→ **PROBLEM REQUIREMENTS**: In the records below, find the line that contains "v <- readS16_LE BMX280_REG_DIG_P8" and the line that contains "(Z.shiftl (filter_code filter)". Set down exactly those lines and every line between them, and nothing more.

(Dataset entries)
-- Opening Marker --
(** *** readTemperature *)

Definition readTemperature : M Q :=
  raw <- read24 BMX280_REG_TEMP ;;
  let adc_T := to_int32 raw in
  let adc_T := shr32 adc_T 4 in
  o <- get_this ;;
  let var1 :=
    shr32 (mul32 (sub32 (shr32 adc_T 3) (shl32 (to_int32 (_dig_T1 o)) 1))
                 (to_int32 (_dig_T2 o))) 11 in
  let var2 :=
    shr32 (mul32 (shr32 (mul32 (sub32 (shr32 adc_T 4) (to_int32 (_dig_T1 o)))
                               (sub32 (shr32 adc_T 4) (to_int32 (_dig_T1 o))))
                        12)
                 (to_int32 (_dig_T3 o))) 14 in
  modify_this (set_t_fine (add32 var1 var2)) ;;;
  o <- get_this ;;
  let temperature := shr32 (add32 (mul32 (_t_fine o) 5) 128) 8 in
  ret (float_div temperature 100).

(** *** readPressure

    The result is [None] when the division at line 158 is reached with
    a zero divisor. *)

Definition readPressure : M (option Q) :=
  readTemperature ;;;
  raw <- read24 BMX280_REG_PRESS ;;
  let adc_P := to_int32 raw in
  let adc_P := shr32 adc_P 4 in
  o <- get_this ;;
  let var2 := readPressure_var2 o in
  let var1 := readPressure_var1 o in
  if var1 =? 0 then ret (Some (float_of_int 0))
  else
    match readPressure_p o adc_P var1 var2 with
    | None => ret None
    | Some p => ret (Some (float_div (to_float p) 256))
    end.

(** *** readHumidity *)

Definition readHumidity : M Q :=
  o <- get_this ;;
  if negb (_chipID o =? CHIP_ID_BME280) then ret (float_of_int 0)
  else
    readTemperature ;;;
    raw <- read16 BME280_REG_HUM ;;
    let adc_H := to_int32 raw in
    o <- get_this ;;
    let v_x1_u32r := readHumidity_v_x1_u32r o adc_H in
    let v_x1_u32r := if v_x1_u32r <? 0 then 0 else v_x1_u32r in
    let v_x1_u32r :=
      if v_x1_u32r >? 419430400 then 419430400 else v_x1_u32r in
    let humidity := shr32 v_x1_u32r 12 in
    ret (float_div humidity 1024).

(** *** readCoefficients

    In the two [|] expressions the left operand's [read8] is performed
    first. *)

Definition readCoefficients : M unit :=
  v <- read16_LE BMX280_REG_DIG_T1 ;; modify_this (set_dig_T1 v) ;;;
  v <- readS16_LE BMX280_REG_DIG_T2 ;; modify_this (set_dig_T2 v) ;;;
  v <- readS16_LE BMX280_REG_DIG_T3 ;; modify_this (set_dig_T3 v) ;;;

  v <- read16_LE BMX280_REG_DIG_P1 ;; modify_this (set_dig_P1 v) ;;;
  v <- readS16_LE BMX280_REG_DIG_P2 ;; modify_this (set_dig_P2 v) ;;;
  v <- readS16_LE BMX280_REG_DIG_P3 ;; modify_this (set_dig_P3 v) ;;;
  v <- readS16_LE BMX280_REG_DIG_P4 ;; modify_this (set_dig_P4 v) ;;;
  v <- readS16_LE BMX280_REG_DIG_P5 ;; modify_this (set_dig_P5 v) ;;;
  v <- readS16_LE BMX280_REG_DIG_P6 ;; modify_this (set_dig_P6 v) ;;;
  v <- readS16_LE BMX280_REG_DIG_P7 ;; modify_this (set_dig_P7 v) ;;;
  v <- readS16_LE BMX280_REG_DIG_P8 ;; modify_this (set_dig_P8 v) ;;;
  v <- readS16_LE BMX280_REG_DIG_P9 ;; modify_this (set_dig_P9 v) ;;;

  o <- get_this ;;
  if _chipID o =? CHIP_ID_BME280 then
    v <- read8 BME280_REG_DIG_H1 ;; modify_this (set_dig_H1 v) ;;;
    v <- readS16_LE BME280_REG_DIG_H2 ;; modify_this (set_dig_H2 v) ;;;
    v <- read8 BME280_REG_DIG_H3 ;; modify_this (set_dig_H3 v) ;;;
    a <- read8 BME280_REG_DIG_H4 ;;
    b <- read8 (BME280_REG_DIG_H4 + 1) ;;
    modify_this
      (set_dig_H4 (to_int16 (Z.lor (Z.shiftl (to_int8 a) 4)
                                   (Z.land b 0xF)))) ;;;
    a <- read8 (BME280_REG_DIG_H5 + 1) ;;
    b <- read8 BME280_REG_DIG_H5 ;;
    modify_this
      (set_dig_H5 (to_int16 (Z.lor (Z.shiftl (to_int8 a) 4)
                                   (Z.shiftr b 4)))) ;;;
    v <- read8 BME280_REG_DIG_H6 ;; modify_this (set_dig_H6 (to_int8 v))
  else ret tt.

(** *** setSampling *)

Definition setSampling (mode : BMX280_Mode_e)
                       (tempSampling pressSampling humSampling
                          : BMX280_Sampling_e)
                       (filter : BMX280_Filter_e)
                       (standbyDuration : BMX280_Standby_e) : M unit :=
  write8 BMX280_REG_CTRL_MEAS (mode_code BMX280_MODE_SLEEP) ;;;
  o <- get_this ;;
  (if _chipID o =? CHIP_ID_BME280
   then write8 BME280_REG_CTRL_HUM (sampling_code humSampling)
   else ret tt) ;;;
  write8 BMX280_REG_CONFIG
         (Z.lor (Z.shiftl (standby_code standbyDuration) 5)
                (Z.shiftl (filter_code filter) 2)) ;;;
  write8 BMX280_REG_CTRL_MEAS
         (Z.lor (Z.lor (Z.shiftl (sampling_code tempSampling) 5)
                       (Z.shiftl (sampling_code pressSampling) 2))
                (mode_code mode)).

(** [setSampling()] with the default arguments of the declaration. *)
Definition setSampling_default : M unit :=
  setSampling BMX280_MODE_NORMAL BMX280_SAMPLING_X16 BMX280_SAMPLING_X16
              BMX280_SAMPLING_X16 BMX280_FILTER_OFF BMX280_STANDBY_MS_0_5.

(** *** begin

    The loop of lines 71-73.  [fuel] bounds the number of times the loop
    body runs; [None] means the bound was reached with the loop still
    running. *)

Fixpoint wait_im_update (fuel : nat) (w : World) : option World :=
  let (status, w1) := read8 BMX280_REG_STATUS w in
  if negb (Z.land status (Z.shiftl 1 STATUS_IM_UPDATE) =? 0) then
    match fuel with
    | O => None
    | S fuel' => wait_im_update fuel' (snd (delay 10 w1))
    end
  else Some w1.

Definition begin (fuel : nat) (w : World) : option (bool * World) :=
  let (id, w) := read8 BME280_REG_CHIPID w in
  let (_, w) := modify_this (set_chipID id) w in
  if negb (_chipID (this w) =? CHIP_ID_BMP280)
     && negb (_chipID (this w) =? CHIP_ID_BME280)
  then Some (false, w)
  else
    let (_, w) := write8 BME280_REG_RESET RESET_KEY w in
    let (_, w) := delay 10 w in
    match wait_im_update fuel w with
    | None => None
    | Some w =>
        let (_, w) := readCoefficients w in
        let (_, w) := setSampling_default w in
        let (_, w) := delay 100 w in
        Some (true, w)
    end.

Definition getChipID : M Z :=
  o <- get_this ;; ret (_chipID o).

End Driver.

Arguments TwoWire D : clear implicits.
Arguments World D : clear implicits.

(* ================================================================== *)
(** ** A register-file device

    A bus with one sensor on it, used to run the driver.  The sensor's
    registers hold [mem]; the first byte of a write transaction selects
    the register to read from; a read returns consecutive registers,
    lowest address first.  A write transaction that starts with a
    register address in [nak] is not acknowledged (status 2).  While
    [sim_busy] is positive a read of the status register reports the
    im_update bit and counts [sim_busy] down. *)

Record SimDevice := mkSim {
  sim_pointer : Z;
  sim_busy : nat
}.

Definition sim_transmit (nak : Z -> bool) (addr : Z) (bytes : list Z)
                        (d : SimDevice) : Z * SimDevice :=
  match bytes with
  | [] => (0, d)
  | reg :: _ =>
      if nak reg then (2, d) else (0, mkSim reg (sim_busy d))
  end.

Definition sim_request (mem : Z -> Z) (addr quantity : Z) (d : SimDevice)
  : list Z * SimDevice :=
  let p := sim_pointer d in
  match sim_busy d with
  | S n =>
      if p =? BMX280_REG_STATUS
      then ([Z.lor (mem p) 1], mkSim (p + 1) n)
      else (map (fun i => mem (p + Z.of_nat i)) (seq 0 (Z.to_nat quantity)),
            mkSim (p + quantity) (S n))
  | O =>
      (map (fun i => mem (p + Z.of_nat i)) (seq 0 (Z.to_nat quantity)),
       mkSim (p + quantity) O)
  end.

Definition SimBus (mem : Z -> Z) (nak : Z -> bool) : I2CBus SimDevice :=
  {| bus_transmit := sim_transmit nak; bus_request := sim_request mem |}.

(** Register contents given as an association list; other registers
    read 0. *)
Fixpoint mem_of (l : list (Z * Z)) (reg : Z) : Z :=
  match l with
  | [] => 0
  | (r, v) :: l' => if r =? reg then v else mem_of l' reg
  end.

Definition never (reg : Z) : bool := false.

Definition blank : ErriezBMX280 :=
  mkBMX280 0 0 0 0 0 0 0 0 0 0 0 0 0 0 0 0 0 0 0 0 0.

Definition idle_Wire : TwoWire SimDevice := mkWire 0 [] [] (mkSim 0 0) [].

(** A freshly constructed driver on an idle bus. *)
Definition power_on (i2cAddr : Z) : World SimDevice :=
  mkWorld (ErriezBMX280_ctor i2cAddr blank) idle_Wire.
-- Closing Marker --
→ **ANSWER AREA**:
  v <- readS16_LE BMX280_REG_DIG_P8 ;; modify_this (set_dig_P8 v) ;;;
  v <- readS16_LE BMX280_REG_DIG_P9 ;; modify_this (set_dig_P9 v) ;;;

  o <- get_this ;;
  if _chipID o =? CHIP_ID_BME280 then
    v <- read8 BME280_REG_DIG_H1 ;; modify_this (set_dig_H1 v) ;;;
    v <- readS16_LE BME280_REG_DIG_H2 ;; modify_this (set_dig_H2 v) ;;;
    v <- read8 BME280_REG_DIG_H3 ;; modify_this (set_dig_H3 v) ;;;
    a <- read8 BME280_REG_DIG_H4 ;;
    b <- read8 (BME280_REG_DIG_H4 + 1) ;;
    modify_this
      (set_dig_H4 (to_int16 (Z.lor (Z.shiftl (to_int8 a) 4)
                                   (Z.land b 0xF)))) ;;;
    a <- read8 (BME280_REG_DIG_H5 + 1) ;;
    b <- read8 BME280_REG_DIG_H5 ;;
    modify_this
      (set_dig_H5 (to_int16 (Z.lor (Z.shiftl (to_int8 a) 4)
                                   (Z.shiftr b 4)))) ;;;
    v <- read8 BME280_REG_DIG_H6 ;; modify_this (set_dig_H6 (to_int8 v))
  else ret tt.

(** *** setSampling *)

Definition setSampling (mode : BMX280_Mode_e)
                       (tempSampling pressSampling humSampling
                          : BMX280_Sampling_e)
                       (filter : BMX280_Filter_e)
                       (standbyDuration : BMX280_Standby_e) : M unit :=
  write8 BMX280_REG_CTRL_MEAS (mode_code BMX280_MODE_SLEEP) ;;;
  o <- get_this ;;
  (if _chipID o =? CHIP_ID_BME280
   then write8 BME280_REG_CTRL_HUM (sampling_code humSampling)
   else ret tt) ;;;
  write8 BMX280_REG_CONFIG
         (Z.lor (Z.shiftl (standby_code standbyDuration) 5)
                (Z.shiftl (filter_code filter) 2)) ;;;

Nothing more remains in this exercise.